Airline regulator the CAA launched its own investigation into terms and conditions in 2019. It criticised some airlines and recommended that they introduce a ‘key terms’ document to make them easier to understand.
However, we found that many terms were still confusing and difficult to understand - even for our team of expert lawyers.
Since the CAA’s review no enforcement action has been taken against airlines, despite rampant rule breaking during the pandemic. Which? Travel reported ten of the biggest carriers for failure to pay compensation on time but none were penalised.
The government has since said that it will give the CAA greater powers to take direct action when airlines break the law.
During the current travel chaos the regulator says that it is talking to the airlines affected but, again, there is no immediate prospect of them being fined if they break the law.
The CAA has only once in almost 20 years applied to the courts for an enforcement order against an airline. That was in 2018, when Ryanair refused to compensate passengers whose flights were cancelled because of its own staff strikes. Although Ryanair lost in the High Court last year and at the Court of Appeal this year the airline is appealing again and the case goes on.
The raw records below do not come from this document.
(** [main] of the 90 day script. *)
Definition main (feed : Oracle.PriceFeed) (subgraph : Ingestor.Subgraph)
  (daysAgo now : Z) (fuel : nat) (w : Oracle.World)
  : option (Run Simulation.ResultData.t) :=
  match Oracle.fetchHistoricalChainlinkPrices feed (seconds daysAgo) (seconds now) w with
  | (Throw error, w') => Some (mkRun w' [] None (Some error))
  | (Ok chainlinkPrices, w') =>
      match Ingestor.fetchSwaps fuel subgraph daysAgo with
      | None => None
      | Some (Throw error, sent) => Some (mkRun w' sent None (Some error))
      | Some (Ok swaps, sent) =>
          match Simulation.report chainlinkPrices swaps with
          | Ok resultData => Some (mkRun w' sent (Some resultData) None)
          | Throw error => Some (mkRun w' sent None (Some error))
          end
      end
  end.


End Main.


(** ** Further notions used in the statements *)

(** The [n] round identifiers from [hi] downwards: [hi], [hi - 1], ... *)
Definition roundsDown (hi : Z) (n : nat) : list Z :=
  map (fun i => (hi - Z.of_nat i)%Z) (seq 0 n).

(** The answer of the feed to the attempt of rank [k] (from 0) of a fetch
    with retries for [roundId] that starts in world [w]: the [k] earlier
    attempts of that fetch are part of the requests made before. *)
Definition answerAt (feed : Oracle.PriceFeed) (w : Oracle.World) (roundId : Z) (k : nat)
  : result Oracle.RoundData :=
  Oracle.getRoundData feed (repeat roundId k ++ Oracle.requested w) roundId.

(** A fetch fails at every attempt of rank below [k]. *)
Definition failsBefore (feed : Oracle.PriceFeed) (w : Oracle.World) (roundId : Z) (k : nat)
  : Prop :=
  forall j, (j < k)%nat -> exists e, answerAt feed w roundId j = Throw e.

(** A feed that times out twice, whatever the round, and answers from the
    third request on. *)
Definition flakyFeed : Oracle.PriceFeed :=
  Oracle.mkFeed 20
    (fun earlier roundId =>
       if (List.length earlier <? 2)%nat then Throw "Timeout"
       else Ok (Oracle.mkRound (100 * roundId) (roundId * 100000000)))
    8.

(** A feed that never answers. *)
Definition deadFeed : Oracle.PriceFeed :=
  Oracle.mkFeed 20 (fun _ _ => Throw "Timeout") 8.

(** The entry the builder makes of a round of a feed that always answers
    [data]. *)
Definition entryOf (feed : Oracle.PriceFeed) (data : Z -> Oracle.RoundData) (roundId : Z)
  : PriceData.t :=
  Oracle.entry feed roundId (data roundId).

(** The walk adds a round when it was updated at or before [endTime] and is
    not a round of the cache. *)
Definition addedByWalk (data : Z -> Oracle.RoundData) (endTime : Q)
  (cache : list PriceData.t) (roundId : Z) : bool :=
  Qle_bool (inject_Z (Oracle.updatedAt (data roundId))) endTime
  && negb (Oracle.cached cache roundId).

(** The walk from [latest] stops at [r]: the loop condition holds at every
    round above [r] and fails at [r]. *)
Definition stopsAt (data : Z -> Oracle.RoundData) (startTime : Q) (latest r : Z) : Prop :=
  r <= latest
  /\ Oracle.keepWalking startTime r (data r) = false
  /\ forall roundId, r < roundId <= latest ->
                     Oracle.keepWalking startTime roundId (data roundId) = true.

(** A subgraph whose every page is full, and one that cannot be reached. *)
Definition alwaysFull : Ingestor.Subgraph :=
  fun _ => Ok (Some (Ingestor.mkPool fullPage)).

Definition offline : Ingestor.Subgraph :=
  fun _ => Throw "Network Error".

(** The state after [k] calls of [fetchFunction], one after the other. *)
Fixpoint afterCalls {W A : Type} (fetchFunction : W -> result A * W) (k : nat) (w : W)
  : W :=
  match k with
  | O => w
  | S k' => afterCalls fetchFunction k' (snd (fetchFunction w))
  end.

(** A counter that fails until it has been called three times. *)
Definition thirdTimeLucky (calls : nat) : result nat * nat :=
  if (calls <? 2)%nat then (Throw "ECONNRESET", S calls) else (Ok calls, S calls).

(** What [app.js] keeps of an entry of the 90 day script: no round
    identifier. *)
Definition forgetRound (p : PriceData.t) : App.PriceData.t :=
  App.PriceData.make (PriceData.timestamp p) (PriceData.price p).

(** The fields that a record of the 90 day script and a record of [app.js]
    have in common and that do not depend on the fee formula. *)
Definition sameTrade (d : Simulation.SwapData.t) (d' : App.SwapData.t) : Prop :=
  Simulation.SwapData.swapTimestamp d = App.SwapData.swapTimestamp d'
  /\ Simulation.SwapData.transactionHash d = App.SwapData.transactionHash d'
  /\ Simulation.SwapData.amount0 d = App.SwapData.amount0 d'
  /\ Simulation.SwapData.amount1 d = App.SwapData.amount1 d'
  /\ Simulation.SwapData.price d = App.SwapData.price d'
  /\ Simulation.SwapData.isBuyingETH d = App.SwapData.isBuyingETH d'
  /\ Simulation.SwapData.isSellingETH d = App.SwapData.isSellingETH d'
  /\ Simulation.SwapData.chainlinkPrice d = App.SwapData.chainlinkPrice d'
  /\ Simulation.SwapData.chainlinkTimestamp d = App.SwapData.chainlinkTimestamp d'
  /\ Simulation.SwapData.timeDifference d = App.SwapData.timeDifference d'
  /\ Simulation.SwapData.priceDifferencePercent d = App.SwapData.priceDifferencePercent d'
  /\ Simulation.SwapData.standardFee d = App.SwapData.standardFee d'.

(** The entry [app.js] makes of a round of a feed that always answers
    [data]. *)
Definition appEntryOf (feed : Oracle.PriceFeed) (data : Z -> Oracle.RoundData)
  (roundId : Z) : App.PriceData.t :=
  AppOracle.entry feed (data roundId).

(** The round was updated at or before [endTime]. *)
Definition updatedBy (data : Z -> Oracle.RoundData) (endTime : Q) (roundId : Z) : bool :=
  Qle_bool (inject_Z (Oracle.updatedAt (data roundId))) endTime.

(** Two reports agree on what does not depend on the fee formula. *)
Definition sameReport (r : Simulation.ResultData.t) (r' : AppReport.ResultData.t) : Prop :=
  Simulation.ResultData.totalSwaps r = AppReport.ResultData.totalSwaps r'
  /\ Simulation.ResultData.totalVolumeETH r = AppReport.ResultData.totalVolumeETH r'
  /\ Simulation.ResultData.totalVolumeUSDC r = AppReport.ResultData.totalVolumeUSDC r'
  /\ Simulation.ResultData.totalStandardFee r = AppReport.ResultData.totalStandardFee r'
  /\ Forall2 sameTrade (Simulation.ResultData.swaps r) (AppReport.ResultData.swaps r').



(** * Properties *)

(** ** Arithmetic of JavaScript numbers *)

#[local] Arguments Qred : simpl never.

Lemma fin_eq (x y : Q) : (x == y)%Q -> Fin (Qred x) = Fin (Qred y).
Proof. intros H. f_equal. apply Qred_complete, H. Qed.

Lemma mul_comm (a b : num) : a * b = b * a.
Proof.
  destruct a as [x| | |], b as [y| | |]; simpl; try reflexivity.
  apply fin_eq. ring.
Qed.


Lemma sgn_spec (q : Q) :
  match sgn q with
  | Eq => q == 0
  | Lt => q < 0
  | Gt => 0 < q
  end%Q.
Proof.
  unfold sgn, Qeq, Qlt. simpl.
  destruct (Z.compare_spec (Qnum q) 0); lia.
Qed.

Lemma sgn_Lt (q : Q) : sgn q = Lt -> (q < 0)%Q.
Proof. intros E. pose proof (sgn_spec q) as H. now rewrite E in H. Qed.

Lemma sgn_Gt (q : Q) : sgn q = Gt -> (0 < q)%Q.
Proof. intros E. pose proof (sgn_spec q) as H. now rewrite E in H. Qed.

Lemma sgn_Eq (q : Q) : sgn q = Eq -> (q == 0)%Q.
Proof. intros E. pose proof (sgn_spec q) as H. now rewrite E in H. Qed.

Lemma sgn_morph (x y : Q) : (x == y)%Q -> sgn x = sgn y.
Proof.
  intros E.
  destruct (sgn x) eqn:Ex, (sgn y) eqn:Ey; trivial; exfalso;
    first [apply sgn_Eq in Ex | apply sgn_Lt in Ex | apply sgn_Gt in Ex];
    first [apply sgn_Eq in Ey | apply sgn_Lt in Ey | apply sgn_Gt in Ey]; lra.
Qed.


Lemma sgn_Qred (q : Q) : sgn (Qred q) = sgn q.
Proof. apply sgn_morph, Qred_correct. Qed.

Lemma is_zero_false (q : Q) : is_zero (Fin q) = false -> ~ (q == 0)%Q.
Proof.
  simpl. intros H E. apply Qeq_bool_iff in E. congruence.
Qed.

Lemma leb_fin (x y : Q) : (x <= y)%Q -> leb (Fin x) (Fin y) = true.
Proof.
  intros H. unfold leb.
  pose proof (proj1 (Qle_alt x y) H) as H'.
  destruct (x ?= y)%Q; trivial. now elim H'.
Qed.

(** A number that is not NaN has an absolute value in [[0, +Infinity]], and
    the base rate plus a positive multiple of it is at least the base rate. *)
Lemma base_plus_scaled_abs (x : num) (k : Q) :
  (0 < k)%Q -> is_nan x = false ->
  leb n0_05 (n0_05 + (abs x * Fin k) / n100) = true
  /\ leb n0_05 (n0_05 + Fin k * abs x) = true.
Proof.
  intros Hk Hx.
  assert (Hs : sgn k = Gt).
  { destruct (sgn k) eqn:E; trivial;
      [apply sgn_Eq in E | apply sgn_Lt in E]; lra. }
  destruct x as [q| | |]; try discriminate Hx; simpl; rewrite ?Hs; simpl.
  - pose proof (Qabs_nonneg q) as Hq.
    assert (Hp : (0 <= Qabs q * k)%Q) by (apply Qmult_le_0_compat; lra).
    split; apply leb_fin; rewrite !Qred_correct.
    + setoid_replace (Qabs q * k / 100)%Q with ((Qabs q * k) * (1 # 100))%Q by field.
      assert (0 <= (Qabs q * k) * (1 # 100))%Q by (apply Qmult_le_0_compat; lra).
      lra.
    + rewrite Qmult_comm. lra.
  - split; reflexivity.
  - split; reflexivity.
Qed.

(** ** The sort and the matcher *)

Section MatcherFacts.
Variable P : Type.
Variable ts : P -> Z.

Lemma insert_In (x y : P) (l : list P) :
  In y (insert (byTimestampDesc ts) x l) <-> y = x \/ In y l.
Proof.
  induction l as [|z l IH]; simpl.
  - intuition.
  - destruct (byTimestampDesc ts x z <=? 0); simpl; rewrite ?IH; intuition.
Qed.

Lemma sort_In (y : P) (l : list P) :
  In y (sort (byTimestampDesc ts) l) <-> In y l.
Proof.
  induction l as [|x l IH]; simpl; [tauto|].
  rewrite insert_In, IH. intuition.
Qed.

(** The head of the sorted array carries the greatest timestamp. *)
Lemma sort_head_greatest (l : list P) :
  match hd_error (sort (byTimestampDesc ts) l) with
  | Some m => In m l /\ forall z, In z l -> ts z <= ts m
  | None => l = []
  end.
Proof.
  induction l as [|x l IH]; simpl; [reflexivity|].
  destruct (sort (byTimestampDesc ts) l) as [|y s] eqn:Hs; simpl in *.
  - subst l. split; [now left|]. intros z [<-|[]]. lia.
  - destruct IH as [Hy Hmax].
    unfold byTimestampDesc at 1.
    destruct (Z.leb_spec (ts y - ts x) 0); simpl.
    + split; [now left|]. intros z [<-|Hz]; [lia|]. specialize (Hmax z Hz). lia.
    + split; [now right|]. intros z [<-|Hz]; [lia|]. now apply Hmax.
Qed.

(** The observation the matcher returns is one of the list. *)
Lemma matcher_In (prices : list P) (t : Z) (o : P) :
  findChainlinkPriceData ts prices t = Some o -> In o prices.
Proof.
  unfold findChainlinkPriceData. intros H.
  pose proof (sort_head_greatest (filter (fun p => ts p <=? t) prices)) as M.
  rewrite H in M. destruct M as [Hin _].
  now apply filter_In in Hin.
Qed.

(** With every observation later than [t] the matcher returns nothing. *)
Lemma matcher_none (prices : list P) (t : Z) :
  (forall o, In o prices -> t < ts o) ->
  findChainlinkPriceData ts prices t = None.
Proof.
  intros Hlate. unfold findChainlinkPriceData.
  pose proof (sort_head_greatest (filter (fun p => ts p <=? t) prices)) as M.
  destruct (hd_error _) as [m|]; trivial.
  destruct M as [Hin _]. apply filter_In in Hin. destruct Hin as [Hin Hle].
  apply Z.leb_le in Hle. apply Hlate in Hin. lia.
Qed.

(** The matcher returns an observation whose timestamp is at most [t] and
    is the greatest among the observations at or before [t]; it returns
    nothing exactly when every observation is later than [t]. *)
Lemma findChainlinkPriceData_spec (prices : list P) (t : Z) :
  match findChainlinkPriceData ts prices t with
  | Some o => latestAtOrBefore ts prices t o
  | None => forall o, In o prices -> t < ts o
  end.
Proof.
  unfold findChainlinkPriceData, latestAtOrBefore.
  pose proof (sort_head_greatest (filter (fun p => ts p <=? t) prices)) as H.

  destruct (hd_error _) as [m|].
  - destruct H as [Hin Hmax].
    apply filter_In in Hin. destruct Hin as [Hin Hle].
    apply Z.leb_le in Hle. repeat split; trivial.
    intros o' Ho' Hle'. apply Hmax, filter_In. split; trivial.
    now apply Z.leb_le.
  - intros o Ho.
    destruct (Z.ltb_spec t (ts o)) as [|Hle]; trivial.
    assert (Hf : In o (filter (fun p => ts p <=? t) prices)).
    { apply filter_In. split; trivial. now apply Z.leb_le. }
    rewrite H in Hf. destruct Hf.
Qed.

End MatcherFacts.

(** ** Decimal strings and their order *)

Lemma digitChar_compare (d e : Z) :
  0 <= d < 10 -> 0 <= e < 10 ->
  Ascii.compare (digitChar d) (digitChar e) = (d ?= e).
Proof.
  intros Hd He.
  assert (Hcases : forall x, 0 <= x < 10 ->
             x = 0 \/ x = 1 \/ x = 2 \/ x = 3 \/ x = 4 \/ x = 5 \/ x = 6 \/ x = 7
             \/ x = 8 \/ x = 9) by (intros x Hx; lia).
  destruct (Hcases d Hd) as [->|[->|[->|[->|[->|[->|[->|[->|[->| ->]]]]]]]]];
    destruct (Hcases e He) as [->|[->|[->|[->|[->|[->|[->|[->|[->| ->]]]]]]]]];
    reflexivity.
Qed.

(** Strings of the same number of digits are ordered as the numbers they
    spell. *)
Lemma digits_compare (k : nat) (a b : Z) :
  0 <= a -> 0 <= b ->
  String.compare (digits k a) (digits k b)
  = (a mod 10 ^ Z.of_nat k ?= b mod 10 ^ Z.of_nat k).
Proof.
  intros Ha Hb. induction k as [|k IH].
  - cbn [digits String.compare Z.of_nat]. now rewrite Z.pow_0_r, !Z.mod_1_r.
  - cbn [digits String.compare].
    assert (Hpow : 0 < 10 ^ Z.of_nat k) by (apply Z.pow_pos_nonneg; lia).
    set (P := 10 ^ Z.of_nat k) in *.
    assert (Hsplit : forall n, (n mod 10 ^ Z.of_nat (S k) = n mod P + P * ((n / P) mod 10))%Z).
    { intros n. rewrite Nat2Z.inj_succ, Z.pow_succ_r by lia.
      rewrite Z.mul_comm. fold P. apply Z.rem_mul_r; lia. }
    rewrite (Hsplit a), (Hsplit b).
    pose proof (Z.mod_pos_bound (a / P) 10 ltac:(lia)) as Hda.
    pose proof (Z.mod_pos_bound (b / P) 10 ltac:(lia)) as Hdb.
    pose proof (Z.mod_pos_bound a P Hpow) as Hra.
    pose proof (Z.mod_pos_bound b P Hpow) as Hrb.
    rewrite (digitChar_compare Hda Hdb), IH.
    set (da := (a / P) mod 10) in *. set (db := (b / P) mod 10) in *.
    set (ra := a mod P) in *. set (rb := b mod P) in *.
    destruct (Z.compare_spec da db) as [Heq|Hlt|Hgt].
    + subst db. destruct (Z.compare_spec ra rb) as [Hr|Hr|Hr]; symmetry.
      * apply Z.compare_eq_iff. lia.
      * apply Z.compare_lt_iff. lia.
      * apply Z.compare_gt_iff. lia.
    + symmetry. apply Z.compare_lt_iff. nia.
    + symmetry. apply Z.compare_gt_iff. nia.
Qed.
BA said: “Our terms and conditions are easily accessible, written in plain English and are kept under review. We take unfounded and unsupported allegations very seriously, and we discourage Which? from making them. We always seek to meet our legal obligations and when a customer’s flight is cancelled or disrupted, we provide the relevant information to fully inform them of their rights.”
Lufthansa disputed our lawyers’ interpretation of the law and told us that ‘there is no legal obligation known to us that would require referring to the Delayed Boarding Regulations in our Conditions of Carriage’. It also said that it had changed its terms since our lawyers looked at them and denied that there was any problem with them.
Ryanair denied that its terms and conditions mischaracterised passengers’ rights to compensation and said passengers could get more information on their rights by clicking on dedicated links within the terms. It also said it doesn’t charge large fees and that airlines have the commercial freedom to set fees as they see fit. In response to blacklisting, it said fewer than 850 passengers had “unlawfully” processed chargebacks via their credit card company, and that these passengers were required to settle their outstanding debt before being allowed to fly with Ryanair again.
Tui said: ‘The travel industry is heavily regulated and we therefore would be unable to operate unless we complied with the laws of England & Wales and the laws of other applicable jurisdictions. We review our conditions of carriage on a regular basis with a key focus on both the law and what is most important for our customers. Ongoing internal reviews of the language used in our terms and conditions are a part of this.’
Wizz Air said: “Based on our 18 years of doing business in the UK, we are satisfied that our General Conditions of Carriage are fully compliant with all of the applicable laws and regulations set out by the UK Civil Aviation Authority.”
Didn’t respond to a request for comment.